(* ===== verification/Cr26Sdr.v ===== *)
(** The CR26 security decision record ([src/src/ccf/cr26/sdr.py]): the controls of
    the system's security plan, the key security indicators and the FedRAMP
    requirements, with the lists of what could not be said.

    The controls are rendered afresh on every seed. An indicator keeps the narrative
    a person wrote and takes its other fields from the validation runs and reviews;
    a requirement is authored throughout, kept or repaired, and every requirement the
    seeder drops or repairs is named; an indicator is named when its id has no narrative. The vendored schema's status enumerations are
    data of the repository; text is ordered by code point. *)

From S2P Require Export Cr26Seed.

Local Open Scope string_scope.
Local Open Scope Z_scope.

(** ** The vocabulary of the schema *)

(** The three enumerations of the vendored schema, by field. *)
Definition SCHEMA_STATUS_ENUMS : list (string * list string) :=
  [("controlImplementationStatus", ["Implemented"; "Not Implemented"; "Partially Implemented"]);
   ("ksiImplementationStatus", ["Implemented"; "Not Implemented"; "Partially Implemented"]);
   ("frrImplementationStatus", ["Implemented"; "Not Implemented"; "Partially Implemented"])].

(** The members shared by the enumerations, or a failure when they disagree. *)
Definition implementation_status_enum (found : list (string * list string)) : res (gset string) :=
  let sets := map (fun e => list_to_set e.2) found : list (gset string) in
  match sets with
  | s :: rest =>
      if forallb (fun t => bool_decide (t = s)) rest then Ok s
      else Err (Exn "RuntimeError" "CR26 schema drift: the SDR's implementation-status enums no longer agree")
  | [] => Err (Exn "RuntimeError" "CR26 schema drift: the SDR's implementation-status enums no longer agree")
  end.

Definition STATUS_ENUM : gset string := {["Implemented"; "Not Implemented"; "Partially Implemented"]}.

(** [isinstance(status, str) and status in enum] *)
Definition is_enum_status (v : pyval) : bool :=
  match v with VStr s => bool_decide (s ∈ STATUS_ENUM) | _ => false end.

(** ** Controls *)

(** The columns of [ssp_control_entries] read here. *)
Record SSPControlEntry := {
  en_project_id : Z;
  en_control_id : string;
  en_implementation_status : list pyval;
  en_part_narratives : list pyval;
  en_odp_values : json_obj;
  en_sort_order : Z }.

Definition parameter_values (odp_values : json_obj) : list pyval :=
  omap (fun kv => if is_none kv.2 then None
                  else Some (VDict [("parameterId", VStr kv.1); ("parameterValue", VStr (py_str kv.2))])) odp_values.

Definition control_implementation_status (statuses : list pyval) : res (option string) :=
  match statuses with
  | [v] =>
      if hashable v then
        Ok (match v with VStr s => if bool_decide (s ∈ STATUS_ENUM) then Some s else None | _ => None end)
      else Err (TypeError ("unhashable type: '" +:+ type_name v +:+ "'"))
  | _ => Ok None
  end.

::::::::::

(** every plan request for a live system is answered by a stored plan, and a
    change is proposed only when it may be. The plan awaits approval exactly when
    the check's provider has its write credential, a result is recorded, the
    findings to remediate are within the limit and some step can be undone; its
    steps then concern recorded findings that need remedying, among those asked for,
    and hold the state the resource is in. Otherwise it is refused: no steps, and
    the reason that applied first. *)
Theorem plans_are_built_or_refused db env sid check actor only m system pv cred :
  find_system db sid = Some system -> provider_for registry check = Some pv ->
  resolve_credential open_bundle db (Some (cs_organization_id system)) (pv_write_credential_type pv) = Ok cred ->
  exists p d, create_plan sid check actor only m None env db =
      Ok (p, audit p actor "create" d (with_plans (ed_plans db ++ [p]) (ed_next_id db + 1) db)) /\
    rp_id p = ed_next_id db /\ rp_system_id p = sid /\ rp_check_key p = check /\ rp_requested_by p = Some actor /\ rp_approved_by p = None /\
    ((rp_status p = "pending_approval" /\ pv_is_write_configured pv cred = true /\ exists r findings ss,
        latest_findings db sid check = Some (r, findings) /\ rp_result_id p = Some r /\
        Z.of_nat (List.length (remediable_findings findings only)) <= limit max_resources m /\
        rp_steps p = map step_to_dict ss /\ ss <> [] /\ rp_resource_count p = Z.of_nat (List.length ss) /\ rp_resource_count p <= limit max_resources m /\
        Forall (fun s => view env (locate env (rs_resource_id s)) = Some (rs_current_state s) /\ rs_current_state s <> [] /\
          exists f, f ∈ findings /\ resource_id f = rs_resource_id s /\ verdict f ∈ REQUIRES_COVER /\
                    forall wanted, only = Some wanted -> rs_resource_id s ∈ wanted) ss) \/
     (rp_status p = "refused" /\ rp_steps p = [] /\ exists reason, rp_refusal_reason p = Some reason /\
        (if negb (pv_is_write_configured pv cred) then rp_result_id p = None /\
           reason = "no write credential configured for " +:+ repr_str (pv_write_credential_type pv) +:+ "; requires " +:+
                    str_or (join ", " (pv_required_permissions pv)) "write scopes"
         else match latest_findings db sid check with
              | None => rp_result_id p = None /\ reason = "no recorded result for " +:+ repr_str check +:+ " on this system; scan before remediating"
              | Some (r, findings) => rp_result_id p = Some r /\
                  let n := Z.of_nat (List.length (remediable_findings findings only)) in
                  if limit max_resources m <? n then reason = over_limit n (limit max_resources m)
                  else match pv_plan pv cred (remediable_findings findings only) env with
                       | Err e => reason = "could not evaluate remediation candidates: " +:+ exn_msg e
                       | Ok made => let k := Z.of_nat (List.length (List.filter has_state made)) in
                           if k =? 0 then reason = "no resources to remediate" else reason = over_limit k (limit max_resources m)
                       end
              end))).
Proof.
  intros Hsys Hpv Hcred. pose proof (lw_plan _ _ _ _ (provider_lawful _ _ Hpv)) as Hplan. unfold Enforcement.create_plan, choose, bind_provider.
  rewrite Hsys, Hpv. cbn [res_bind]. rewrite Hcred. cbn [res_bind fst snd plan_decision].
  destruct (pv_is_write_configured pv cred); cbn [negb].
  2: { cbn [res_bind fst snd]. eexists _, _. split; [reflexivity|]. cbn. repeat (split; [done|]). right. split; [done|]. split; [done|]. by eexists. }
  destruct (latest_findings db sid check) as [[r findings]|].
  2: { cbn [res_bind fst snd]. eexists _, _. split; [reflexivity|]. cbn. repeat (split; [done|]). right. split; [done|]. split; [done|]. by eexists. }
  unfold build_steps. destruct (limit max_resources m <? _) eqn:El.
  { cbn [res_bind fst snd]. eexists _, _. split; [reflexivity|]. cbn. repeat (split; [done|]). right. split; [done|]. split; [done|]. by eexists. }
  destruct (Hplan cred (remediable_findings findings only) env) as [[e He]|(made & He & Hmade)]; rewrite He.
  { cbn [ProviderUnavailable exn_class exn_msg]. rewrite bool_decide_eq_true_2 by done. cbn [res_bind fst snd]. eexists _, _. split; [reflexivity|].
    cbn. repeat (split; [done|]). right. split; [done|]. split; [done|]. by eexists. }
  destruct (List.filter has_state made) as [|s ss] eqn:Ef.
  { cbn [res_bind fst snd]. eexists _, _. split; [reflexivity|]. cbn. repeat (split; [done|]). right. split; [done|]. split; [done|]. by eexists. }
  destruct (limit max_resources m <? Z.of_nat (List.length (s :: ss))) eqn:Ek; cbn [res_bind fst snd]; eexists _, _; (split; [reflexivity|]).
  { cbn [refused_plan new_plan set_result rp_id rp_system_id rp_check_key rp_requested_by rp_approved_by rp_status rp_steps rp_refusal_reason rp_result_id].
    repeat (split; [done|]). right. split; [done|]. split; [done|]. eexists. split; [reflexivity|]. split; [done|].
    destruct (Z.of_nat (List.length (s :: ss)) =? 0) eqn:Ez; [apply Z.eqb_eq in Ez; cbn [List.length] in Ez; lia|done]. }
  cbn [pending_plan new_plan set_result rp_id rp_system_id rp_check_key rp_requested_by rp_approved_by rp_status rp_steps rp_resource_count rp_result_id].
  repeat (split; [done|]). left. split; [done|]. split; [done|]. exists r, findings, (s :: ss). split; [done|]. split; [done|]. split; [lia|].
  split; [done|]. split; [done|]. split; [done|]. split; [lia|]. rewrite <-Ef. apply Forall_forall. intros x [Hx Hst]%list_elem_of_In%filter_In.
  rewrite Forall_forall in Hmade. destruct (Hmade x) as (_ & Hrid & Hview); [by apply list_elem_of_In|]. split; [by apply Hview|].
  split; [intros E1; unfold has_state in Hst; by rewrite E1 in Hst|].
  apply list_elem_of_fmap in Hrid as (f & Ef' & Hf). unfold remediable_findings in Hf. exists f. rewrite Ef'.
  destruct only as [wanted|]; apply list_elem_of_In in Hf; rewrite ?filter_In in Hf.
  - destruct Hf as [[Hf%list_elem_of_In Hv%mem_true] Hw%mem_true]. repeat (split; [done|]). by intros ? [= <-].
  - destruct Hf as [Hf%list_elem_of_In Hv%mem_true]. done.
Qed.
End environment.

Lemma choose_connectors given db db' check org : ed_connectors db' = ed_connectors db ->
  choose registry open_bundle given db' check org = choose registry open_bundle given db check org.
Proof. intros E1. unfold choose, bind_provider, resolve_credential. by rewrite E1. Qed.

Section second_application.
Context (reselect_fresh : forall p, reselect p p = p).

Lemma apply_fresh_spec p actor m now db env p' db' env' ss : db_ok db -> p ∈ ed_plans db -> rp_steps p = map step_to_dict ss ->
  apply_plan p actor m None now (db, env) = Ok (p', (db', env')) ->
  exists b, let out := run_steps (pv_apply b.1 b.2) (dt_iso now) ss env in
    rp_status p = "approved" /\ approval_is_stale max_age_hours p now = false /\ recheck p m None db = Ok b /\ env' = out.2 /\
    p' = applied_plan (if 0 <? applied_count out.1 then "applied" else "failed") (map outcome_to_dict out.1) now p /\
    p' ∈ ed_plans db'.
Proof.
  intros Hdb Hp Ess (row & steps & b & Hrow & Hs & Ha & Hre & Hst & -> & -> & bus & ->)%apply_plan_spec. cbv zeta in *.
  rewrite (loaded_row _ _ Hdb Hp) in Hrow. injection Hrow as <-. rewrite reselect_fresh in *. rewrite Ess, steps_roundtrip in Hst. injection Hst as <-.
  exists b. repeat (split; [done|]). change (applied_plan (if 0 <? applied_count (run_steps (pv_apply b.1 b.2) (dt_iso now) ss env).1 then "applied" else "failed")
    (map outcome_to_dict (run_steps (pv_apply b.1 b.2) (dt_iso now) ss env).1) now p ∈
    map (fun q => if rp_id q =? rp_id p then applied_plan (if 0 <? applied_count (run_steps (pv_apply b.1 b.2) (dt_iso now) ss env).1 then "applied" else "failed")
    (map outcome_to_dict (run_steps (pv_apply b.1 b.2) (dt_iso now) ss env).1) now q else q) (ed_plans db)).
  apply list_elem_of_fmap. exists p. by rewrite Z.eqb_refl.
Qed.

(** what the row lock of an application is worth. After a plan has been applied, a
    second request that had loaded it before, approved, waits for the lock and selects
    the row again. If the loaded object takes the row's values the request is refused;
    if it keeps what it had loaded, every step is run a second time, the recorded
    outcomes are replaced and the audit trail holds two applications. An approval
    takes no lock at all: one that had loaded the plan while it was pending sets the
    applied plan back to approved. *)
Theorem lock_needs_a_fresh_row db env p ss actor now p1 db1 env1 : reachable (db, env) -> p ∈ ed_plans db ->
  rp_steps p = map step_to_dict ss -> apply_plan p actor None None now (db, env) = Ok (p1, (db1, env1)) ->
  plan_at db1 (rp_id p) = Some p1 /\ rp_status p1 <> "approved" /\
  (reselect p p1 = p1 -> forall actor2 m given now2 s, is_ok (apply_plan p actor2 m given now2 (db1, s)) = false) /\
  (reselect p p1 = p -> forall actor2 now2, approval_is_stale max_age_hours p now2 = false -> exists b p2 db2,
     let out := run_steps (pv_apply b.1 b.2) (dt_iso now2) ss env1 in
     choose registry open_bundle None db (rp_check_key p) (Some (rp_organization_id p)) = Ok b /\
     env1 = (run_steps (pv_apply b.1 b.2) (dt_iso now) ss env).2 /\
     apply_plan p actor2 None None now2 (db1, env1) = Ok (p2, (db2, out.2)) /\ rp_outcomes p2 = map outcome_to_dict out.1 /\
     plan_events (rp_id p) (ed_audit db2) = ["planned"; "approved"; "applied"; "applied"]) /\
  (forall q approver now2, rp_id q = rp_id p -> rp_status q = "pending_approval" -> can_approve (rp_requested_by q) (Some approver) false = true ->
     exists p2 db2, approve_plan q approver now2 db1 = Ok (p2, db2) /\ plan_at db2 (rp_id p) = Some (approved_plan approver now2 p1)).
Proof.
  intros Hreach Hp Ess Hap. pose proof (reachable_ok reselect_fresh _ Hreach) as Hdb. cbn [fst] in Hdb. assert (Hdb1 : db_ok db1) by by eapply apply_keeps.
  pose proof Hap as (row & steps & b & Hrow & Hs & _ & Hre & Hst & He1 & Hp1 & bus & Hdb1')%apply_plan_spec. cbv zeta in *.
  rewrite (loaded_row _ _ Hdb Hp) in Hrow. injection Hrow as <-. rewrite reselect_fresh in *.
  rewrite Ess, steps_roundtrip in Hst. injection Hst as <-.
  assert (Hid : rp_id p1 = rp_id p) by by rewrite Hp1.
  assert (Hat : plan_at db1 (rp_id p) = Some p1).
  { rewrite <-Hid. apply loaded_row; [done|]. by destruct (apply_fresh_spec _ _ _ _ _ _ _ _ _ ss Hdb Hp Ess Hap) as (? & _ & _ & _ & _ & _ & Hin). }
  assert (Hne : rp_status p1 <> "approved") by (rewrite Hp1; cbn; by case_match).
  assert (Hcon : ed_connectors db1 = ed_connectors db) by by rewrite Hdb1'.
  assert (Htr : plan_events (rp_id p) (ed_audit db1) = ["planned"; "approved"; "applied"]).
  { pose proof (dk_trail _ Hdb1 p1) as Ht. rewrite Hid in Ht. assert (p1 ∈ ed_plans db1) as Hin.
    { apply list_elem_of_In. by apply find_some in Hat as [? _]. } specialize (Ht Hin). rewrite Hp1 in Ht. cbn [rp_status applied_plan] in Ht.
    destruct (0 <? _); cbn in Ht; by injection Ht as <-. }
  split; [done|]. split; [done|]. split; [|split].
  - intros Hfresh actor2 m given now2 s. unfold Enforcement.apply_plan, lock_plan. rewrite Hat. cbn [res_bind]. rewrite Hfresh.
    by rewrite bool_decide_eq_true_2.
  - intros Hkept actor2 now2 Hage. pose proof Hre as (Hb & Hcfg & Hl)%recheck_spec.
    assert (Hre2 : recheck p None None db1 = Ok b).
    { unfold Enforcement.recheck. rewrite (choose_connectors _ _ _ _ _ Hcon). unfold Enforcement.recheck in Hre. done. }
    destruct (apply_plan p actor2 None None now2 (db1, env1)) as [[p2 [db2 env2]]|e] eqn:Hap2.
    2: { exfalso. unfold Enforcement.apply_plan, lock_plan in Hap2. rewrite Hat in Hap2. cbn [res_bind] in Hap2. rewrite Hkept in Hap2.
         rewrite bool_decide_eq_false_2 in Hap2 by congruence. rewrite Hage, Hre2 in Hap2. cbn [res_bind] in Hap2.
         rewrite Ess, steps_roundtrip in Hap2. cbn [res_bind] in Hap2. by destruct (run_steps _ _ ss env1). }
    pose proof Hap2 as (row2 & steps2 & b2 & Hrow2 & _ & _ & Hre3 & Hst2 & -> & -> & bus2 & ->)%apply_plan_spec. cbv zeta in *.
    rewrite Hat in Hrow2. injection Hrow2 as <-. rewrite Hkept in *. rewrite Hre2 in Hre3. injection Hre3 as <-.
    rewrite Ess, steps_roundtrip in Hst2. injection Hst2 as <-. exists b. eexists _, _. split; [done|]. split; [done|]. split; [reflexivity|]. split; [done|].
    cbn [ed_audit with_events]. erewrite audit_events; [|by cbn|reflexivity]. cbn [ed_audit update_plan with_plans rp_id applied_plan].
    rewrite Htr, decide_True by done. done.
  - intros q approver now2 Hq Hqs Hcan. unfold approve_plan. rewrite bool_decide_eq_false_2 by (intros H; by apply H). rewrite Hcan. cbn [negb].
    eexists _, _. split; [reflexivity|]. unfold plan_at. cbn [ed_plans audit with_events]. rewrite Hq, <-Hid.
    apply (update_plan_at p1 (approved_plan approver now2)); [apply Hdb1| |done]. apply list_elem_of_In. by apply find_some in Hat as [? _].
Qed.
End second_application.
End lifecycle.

::::::::::

Work item: Given the records above, return exactly the lines starting at the line containing "(* ===== verification/Cr26Sdr.v ===== *)" and ending at the line containing "Definition SCHEMA_STATUS_ENUMS : list", including both.

Solution to the problem:
(* ===== verification/Cr26Sdr.v ===== *)
(** The CR26 security decision record ([src/src/ccf/cr26/sdr.py]): the controls of
    the system's security plan, the key security indicators and the FedRAMP
    requirements, with the lists of what could not be said.

    The controls are rendered afresh on every seed. An indicator keeps the narrative
    a person wrote and takes its other fields from the validation runs and reviews;
    a requirement is authored throughout, kept or repaired, and every requirement the
    seeder drops or repairs is named; an indicator is named when its id has no narrative. The vendored schema's status enumerations are
    data of the repository; text is ordered by code point. *)

From S2P Require Export Cr26Seed.

Local Open Scope string_scope.
Local Open Scope Z_scope.

(** ** The vocabulary of the schema *)

(** The three enumerations of the vendored schema, by field. *)
Definition SCHEMA_STATUS_ENUMS : list (string * list string) :=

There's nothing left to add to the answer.